Brazil, Argentina and other Latin American nations might be able to form a consortium for running a uranium enrichment facility, with iron-clad agreements about the degree of enrichment and the conditions of export that would be permitted.

ElBaradei is also right to insist that the global nonproliferation regime needs strengthening, starting with closing the loophole in the 1968 nonproliferation treaty as regards nationally owned uranium enrichment facilities. Da Silva had a point when he reportedly said in his presidential campaign that the treaty is inherently unfair. The treaty recognized the unfairness of the have and have-not regimes but struck a bargain by urging nuclear-weapon states to reduce and eliminate their own nuclear weapons, as has indeed happened, albeit slowly.

Scrapping that bargain today is not a viable option. The nonproliferation treaty remains the best hope of preventing a nuclear-armed world in which, sooner or later, a nuclear weapon will fall into the hands of irresponsible and unstable states, or of international terrorists. Yet the Bush administration's position on this issue is ambiguous, at best.

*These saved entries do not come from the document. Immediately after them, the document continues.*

Lemma refunds_are_dual_controlled_witness :
  exists d digest p, d ∈ wd_deposits demo_proposed /\
    confirmed_by demo_digest DEPOSIT_REFUND 300 (Admin "sup" Superadmin) demo_proposed digest p d.
Proof.
  assert (E : demo_confirm_run demo_proposed = (Ok (mkRefundReceipt 41 81 "src9" false), demo_refund_approved)).
  { refine (pair_run (demo_confirm_run demo_proposed) (Ok (mkRefundReceipt 41 81 "src9" false)) _). vm_compute. reflexivity. }
  destruct (refunds_are_dual_controlled (H0 := canonical_order) str_le demo_rep demo_lp demo_config 1 demo_sweep (Ok tt) JInt
    demo_digest (fun _ => "") (fun _ => None) (fun _ => None) _ _ _ _ demo_idle demo_proposed demo_refund_approved _ demo_rep_typed
    demo_opening demo_proposed_reached E) as (d & d' & digest & p & q & H1 & _ & _ & _ & _ & _ & H2 & _).
  exists d, digest, p. split; [exact H1|exact H2].
Defined.

Lemma observe_taken `{UuidText} `{HashMapOrder} ids db_now o rail w t :
  pg_wf (wd_ledger w) -> dsound w -> in_ty I64 (od_amount o) ->
  txn_by_key (wd_ledger w) (observe_key (od_chain_sig o)) = Some t ->
  od_chain_sig o ∉ map dp_chain_sig (wd_deposits w) ->
  (observe_finalized_on_rail ids db_now o rail w).2 = w /\
  forall x, (observe_finalized_on_rail ids db_now o rail w).1 <> Ok x.
Proof.
  intros W D Hty Hk Hn. destruct (observe_finalized_on_rail _ _ _ _ _) as [ans w'] eqn:E. cbn.
  enough (Hx : forall x, ans <> Ok x) by (split; [by apply atomic_refused in E|done]).
  intros r ->. destruct (or_replayed r) eqn:Hr.
  - unfold observe_finalized_on_rail in E. apply atomic_answer in E. apply bind_Ok in E as (? & _ & E).
    destruct (empty_text rail); [done|]. apply bind_Ok in E as (found & Hf%map_err_Ok & E). destruct found as [row|].
    + apply by_sig_Ok in Hf as (s & d & Hd & Hs & _); [|done]. apply Hn, list_elem_of_fmap. by exists d.
    + apply bind_Ok in E as ([? ?] & _ & E). by apply bind_Ok in E as ([? ?] & _ & [= <- _]).
  - destruct (observe_Ok _ _ _ _ _ _ _ W Hty E Hr) as (_ & _ & _ & _ & _ & led & w1 & _ & _ & _ & Hf & _). congruence.
Qed.

(** C21: a trade can take a deposit's key for good.  The key
    [deposit-observe:<signature>] lives in the same column as the idempotency
    keys that clients choose for their trades, and a signature is public before
    the watcher reports it.  After an accepted trade under that key, whatever
    happens next, the deposit is never observed: each attempt changes nothing,
    and the money stays on the chain without a row. *)
Theorem taken_deposit_key_blocks `{UuidText} `{HashMapOrder} (collate : string -> string -> bool) (rep_config : RepConfig)
    (lp_config : LpKillConfig) (vote_config : VoteIntegrityConfig) (oi_floor : Z) (sweep_config : IntegritySweepConfig)
    (crash_point : outcome StoreError unit) (time_json : Z -> Value) (sha256 : string -> list Z)
    (to_string : Value -> string) (from_str : string -> option Value) (uuid_parse : string -> option N)
    (fresh fresh_lazy fresh_alloc : nat -> N) (trade_db_now trade_now : Z) (cmd : PlaceTradeCmd) (receipt : TradeReceipt)
    (ids : ObserveIds) (db_now : Z) (o : ObservedDeposit) (rail : string) (w w1 w2 : Wdb) (db' : Db) :
  let run := rtc (treasury collate rep_config lp_config vote_config oi_floor sweep_config crash_point time_json sha256
                    to_string from_str uuid_parse) in
  rep_typed rep_config -> opening w -> run w w1 -> in_ty I64 (pt_amount_micro cmd) ->
  place_trade collate rep_config time_json fresh fresh_lazy fresh_alloc trade_db_now trade_now cmd (wd_db w1) = (Ok receipt, db') ->
  rt_replayed receipt = false -> pt_idempotency_key cmd = observe_key (od_chain_sig o) ->
  imin I64 < held (fu_ledger (td_funds db')) Ref.External Usdc ->
  od_chain_sig o ∉ map dp_chain_sig (wd_deposits w1) ->
  run (set_db db' w1) w2 -> in_ty I64 (od_amount o) ->
  (observe_finalized_on_rail ids db_now o rail w2).2 = w2 /\
  forall x, (observe_finalized_on_rail ids db_now o rail w2).1 <> Ok x.
Proof.
  intros run Hrep (S & W & D)%opening_sound H1 Hty Ht Hrp Hkey Hsup Hnew H2 Hamt.
  destruct (treasury_run _ _ _ _ _ _ _ _ _ _ _ _ _ _ Hrep H1 S W D) as (S1 & W1 & D1 & _).
  assert (Hs : treasury collate rep_config lp_config vote_config oi_floor sweep_config crash_point time_json sha256
    to_string from_str uuid_parse w1 (set_db db' w1)).
  { apply tr_market; [|done]. replace db' with (place_trade collate rep_config time_json fresh fresh_lazy fresh_alloc
      trade_db_now trade_now cmd (wd_db w1)).2 by (by rewrite Ht). by apply st_request, rq_trade. }
  destruct (treasury_keeps _ _ _ _ _ _ _ _ _ _ _ _ _ _ Hrep Hs S1 W1 D1) as (S1' & W1' & D1' & _).
  destruct (treasury_run _ _ _ _ _ _ _ _ _ _ _ _ _ _ Hrep H2 S1' W1' D1') as (_ & W2 & D2 & _).
  apply place_trade_Ok in Ht as [(txn & _ & _ & E)|(funds & pool & out & fee & legs & txn & led & X)]; [congruence| |done].
  pose proof (executed_key rep_config _ _ _ _ _ _ _ _ _ _ _ _ _ _ _ _ _ (so_wf _ S1) Hty X) as Hk. rewrite Hkey in Hk.
  destruct (treasury_key _ _ _ _ _ _ _ _ _ _ _ _ _ _ _ _ Hrep H2 S1' W1' D1' Hk Hnew) as [Hk2 Hn2].
  eapply observe_taken; [apply W2|done..].
Qed.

The time has come for the U.S. administration to speak with a clear voice about the undesirability of nuclear weapons - first, by silencing those in its own ranks who speak about developing new nuclear weapons for use in conflicts that are not wars of survival; second, by drafting a new United Nations Security Council effort to extend the writ of the nonproliferation treaty; and finally by ensuring that tighter rules against proliferation apply not only to distant enemies, but also to friends closer to home.

James Goodby was chief negotiator for cooperative threat reduction in the Clinton administration. He is affiliated with the Brookings Institution and the Massachusetts Institute of Technology. Kenneth Weisbrode is a councilor of the Atlantic Council of the United States.